Personal information
- Full name: Dmitry Alexandrovich Smirnov
- Date of birth: 13 August 1980 (age 46)
- Place of birth: Moscow, Russian SFSR
- Height: 1.95 m (6 ft 5 in)
- Position: Midfielder

Team information
- Current team: Ural Yekaterinburg (assistant coach)

Youth career
- 1987–1998: Torpedo Moscow

Senior career*
- Years: Team / Apps / (Gls)
- 1998–2002: Torpedo-ZIL Moscow / 27 / (7)
- 2003: Spartak Moscow / 17 / (2)
- 2003: Chernomorets Novorossiysk / 11 / (2)
- 2004: Alania Vladikavkaz / 20 / (2)
- 2005–2008: Luch-Energiya Vladivostok / 95 / (25)
- 2009–2011: Terek Grozny / 10 / (0)
- 2009: → Tom Tomsk (loan) / 8 / (0)
- 2010: → Luch-Energiya Vladivostok (loan) / 9 / (1)
- 2011: Mordovia Saransk / 3 / (1)
- 2011–2012: Volyn Lutsk / 2 / (0)
- 2012–2015: Arsenal Tula / 41 / (6)
- 2015: Arsenal-2 Tula / 10 / (1)
- 2016: Arsenal Tula / 10 / (0)

Managerial career
- 2019–2023: Strogino Moscow (academy)
- 2024: Rodina Moscow (assist.)
- 2024–2025: Sabah (assist.)
- 2025: 2DROTS Moscow
- 2026–: Ural Yekaterinburg (assist.)

= Dmitry A. Smirnov =

Russian footballer

Dmitry Alexandrovich Smirnov (Дмитрий Александрович Смирнов; born 13 August 1980) is a Russian football coach and a former player.

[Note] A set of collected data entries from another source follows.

(** * ZunkDB chunk back-end (chunk-db-zdb.c): request engine and node cache

    A shallow embedding of [chunk-db-zdb.c].  Process-wide state (the idle
    node cache, the dead list, [cache_count]) and the per-call [request]
    live in one [world] record that every function threads explicitly.
    Everything that the C code obtains from outside (the wall clock, the
    outcome of [malloc], [socket], [connect], the frames delivered by the
    event loop) is an explicit input, so every definition is executable. *)

From Stdlib Require Import ZArith List String Ascii Bool Lia.
From Stdlib Require Import Strings.Byte.
Import ListNotations.
Open Scope Z_scope.

(** ** Machine integers and errno values *)

Definition u32 (z : Z) : Z := z mod 2 ^ 32.
Definition u16 (z : Z) : Z := z mod 2 ^ 16.

Definition EIO : Z := 5.
Definition ENOMEM : Z := 12.
Definition EINVAL : Z := 22.
Definition ETIMEDOUT : Z := 110.

Definition CACHE_MAX : Z := 100.

(** ** C strings

    Wire data and spec strings are [string]s of arbitrary bytes.  A C string
    function only sees the bytes before the first NUL. *)

Definition NUL : ascii := Ascii.zero.

Fixpoint cstr (s : string) : string :=
  match s with
  | EmptyString => EmptyString
  | String c r => if Ascii.eqb c NUL then EmptyString else String c (cstr r)
  end.

(** [msg += n]: the pointer moved [n] bytes forward.  Moving past the end of
    the copied message is outside the buffer in C; the model reads an empty
    string there. *)
Fixpoint skip (n : nat) (s : string) : string :=
  match n, s with
  | O, _ => s
  | S _, EmptyString => EmptyString
  | S k, String _ r => skip k r
  end.

(** [strchr s c] followed by [*p++ = 0]: the text before the first [c] and
    the text after it; [None] when [c] does not occur. *)
Fixpoint split_at (c : ascii) (s : string) : option (string * string) :=
  match s with
  | EmptyString => None
  | String d r =>
      if Ascii.eqb d c then Some (EmptyString, r)
      else match split_at c r with
           | Some (a, b) => Some (String d a, b)
           | None => None
           end
  end.

(** Repeated [strsep(&s, ",")]: every token, empty ones included. *)
Fixpoint strsep_all (cur : string) (s : string) : list string :=
  match s with
  | EmptyString => [cur]
  | String d r =>
      if Ascii.eqb d ","%char then cur :: strsep_all EmptyString r
      else strsep_all (String.append cur (String d EmptyString)) r
  end.

(** *** [atoi] of the C library: optional white space, optional sign, then
    decimal digits; the value is an [int]. *)

Definition isspace (c : ascii) : bool :=
  let n := nat_of_ascii c in
  (Nat.eqb n 32 || (Nat.leb 9 n && Nat.leb n 13))%bool.

Definition isdigit (c : ascii) : bool :=
  let n := nat_of_ascii c in (Nat.leb 48 n && Nat.leb n 57)%bool.

Definition digit_val (c : ascii) : Z := Z.of_nat (nat_of_ascii c) - 48.

Fixpoint digits (acc : Z) (s : string) : Z :=
  match s with
  | String c r => if isdigit c then digits (10 * acc + digit_val c) r else acc
  | EmptyString => acc
  end.

Fixpoint skip_space (s : string) : string :=
  match s with
  | String c r => if isspace c then skip_space r else s
  | EmptyString => s
  end.

Definition s32 (z : Z) : Z := (z + 2 ^ 31) mod 2 ^ 32 - 2 ^ 31.

Definition atoi (s : string) : Z :=
  match skip_space s with
  | String "-"%char r => s32 (- digits 0 r)
  | String "+"%char r => s32 (digits 0 r)
  | t => s32 (digits 0 t)
  end.

(** [htons] on a little-endian host: the low 16 bits, bytes swapped. *)
Definition htons (z : Z) : Z :=
  let v := u16 z in Z.lor (Z.shiftl (Z.land v 255) 8) (Z.shiftr v 8).

(** ** Addresses and time *)

Record sockaddr_in := mk_addr { sin_addr : Z; sin_port : Z }.

Definition same_addr (a b : sockaddr_in) : bool :=
  ((sin_addr a =? sin_addr b) && (sin_port a =? sin_port b))%bool.

Record timeval := mk_tv { tv_sec : Z; tv_usec : Z }.

(** [timercmp(a, b, >)] *)
Definition timercmp_gt (a b : timeval) : bool :=
  if tv_sec a =? tv_sec b then tv_usec b <? tv_usec a
  else tv_sec b <? tv_sec a.

Record zdb_info := mk_info {
  start_node : sockaddr_in;
  timeout : timeval;
  max_concurrency : Z }.

(** ** Nodes, requests and the world *)

(** [struct node].  [node_id] stands for the address of the allocated
    struct; [attached] is [node->request != NULL]; [connect_pending] is
    [event_pending(&node->connect_event, EV_WRITE, NULL)]; [bev_enabled] is
    the read/write enable state of [node->bev]; [input] and [output] are the
    buffers of [node->bev]. *)
Record node := mk_node {
  node_id : nat;
  addr : sockaddr_in;
  sk : Z;
  sk_open : bool;
  bev_enabled : bool;
  connect_pending : bool;
  attached : bool;
  stamp : timeval;
  input : string;
  output : string }.

Definition set_sk_open (b : bool) (n : node) : node :=
  mk_node (node_id n) (addr n) (sk n) b (bev_enabled n) (connect_pending n)
          (attached n) (stamp n) (input n) (output n).
Definition set_bev_enabled (b : bool) (n : node) : node :=
  mk_node (node_id n) (addr n) (sk n) (sk_open n) b (connect_pending n)
          (attached n) (stamp n) (input n) (output n).
Definition set_connect_pending (b : bool) (n : node) : node :=
  mk_node (node_id n) (addr n) (sk n) (sk_open n) (bev_enabled n) b
          (attached n) (stamp n) (input n) (output n).
Definition set_attached (b : bool) (n : node) : node :=
  mk_node (node_id n) (addr n) (sk n) (sk_open n) (bev_enabled n)
          (connect_pending n) b (stamp n) (input n) (output n).
Definition set_stamp (t : timeval) (n : node) : node :=
  mk_node (node_id n) (addr n) (sk n) (sk_open n) (bev_enabled n)
          (connect_pending n) (attached n) t (input n) (output n).
Definition set_input (s : string) (n : node) : node :=
  mk_node (node_id n) (addr n) (sk n) (sk_open n) (bev_enabled n)
          (connect_pending n) (attached n) (stamp n) s (output n).
Definition set_output (s : string) (n : node) : node :=
  mk_node (node_id n) (addr n) (sk n) (sk_open n) (bev_enabled n)
          (connect_pending n) (attached n) (stamp n) (input n) s.

(** [struct request].  [chunk] is [request.chunk != NULL].  [addr_count] is
    kept as the length of [addr_list] and [addr_index] as a position in it,
    so neither wraps; the counters [addr_concurrency] and [done] are
    32-bit. *)
Record request := mk_request {
  chunk : bool;
  node_list : list node;
  addr_list : list sockaddr_in;
  addr_index : Z;
  addr_concurrency : Z;
  done : Z }.

Definition addr_count (r : request) : Z := Z.of_nat (List.length (addr_list r)).

Definition set_chunk (b : bool) (r : request) : request :=
  mk_request b (node_list r) (addr_list r) (addr_index r)
             (addr_concurrency r) (done r).
Definition set_node_list (l : list node) (r : request) : request :=
  mk_request (chunk r) l (addr_list r) (addr_index r)
             (addr_concurrency r) (done r).
Definition set_addr_list (l : list sockaddr_in) (r : request) : request :=
  mk_request (chunk r) (node_list r) l (addr_index r)
             (addr_concurrency r) (done r).
Definition set_addr_index (z : Z) (r : request) : request :=
  mk_request (chunk r) (node_list r) (addr_list r) z
             (addr_concurrency r) (done r).
Definition set_addr_concurrency (z : Z) (r : request) : request :=
  mk_request (chunk r) (node_list r) (addr_list r) (addr_index r) z (done r).
Definition set_done (z : Z) (r : request) : request :=
  mk_request (chunk r) (node_list r) (addr_list r) (addr_index r)
             (addr_concurrency r) z.

(** The state one call of [send_request] sees: the process-wide lists
    [node_cache] (most recently inserted first) and [dead_nodes] with
    [cache_count], the request, the caller's chunk buffer, the one-shot
    deadline timer, and three observers that the C code has no variable
    for: the next fresh node identity, the number of [socket] calls made,
    and the nodes handed to [free]. *)
Record world := mk_world {
  node_cache : list node;
  dead_nodes : list node;
  cache_count : Z;
  rq : request;
  chunk_buf : list byte;
  timeout_pending : bool;
  next_node : nat;
  sock_calls : nat;
  freed : list node }.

He is an assistant coach for Ural Yekaterinburg.

==Career==
He holds the record for Luch for most league goals in a year (19 goals in 2005) and left on 7 January 2009 the club and moved to FC Terek Grozny.

=== Coaching ===
On November 27, 2024, it was announced that he had been appointed as an assistant coach at Sabah.

==Personal==
His father, Aleksandr Smirnov, played in the Soviet Top League for FC Spartak Moscow.

==Characteristics==
He is not related to Dmitri Nikolayevich Smirnov with whom he played on the same team for several years for FC Torpedo-ZIL Moscow, Luch and Tom. To avoid confusion, he is usually referred to as Dmitri A. Smirnov or Smirnov I.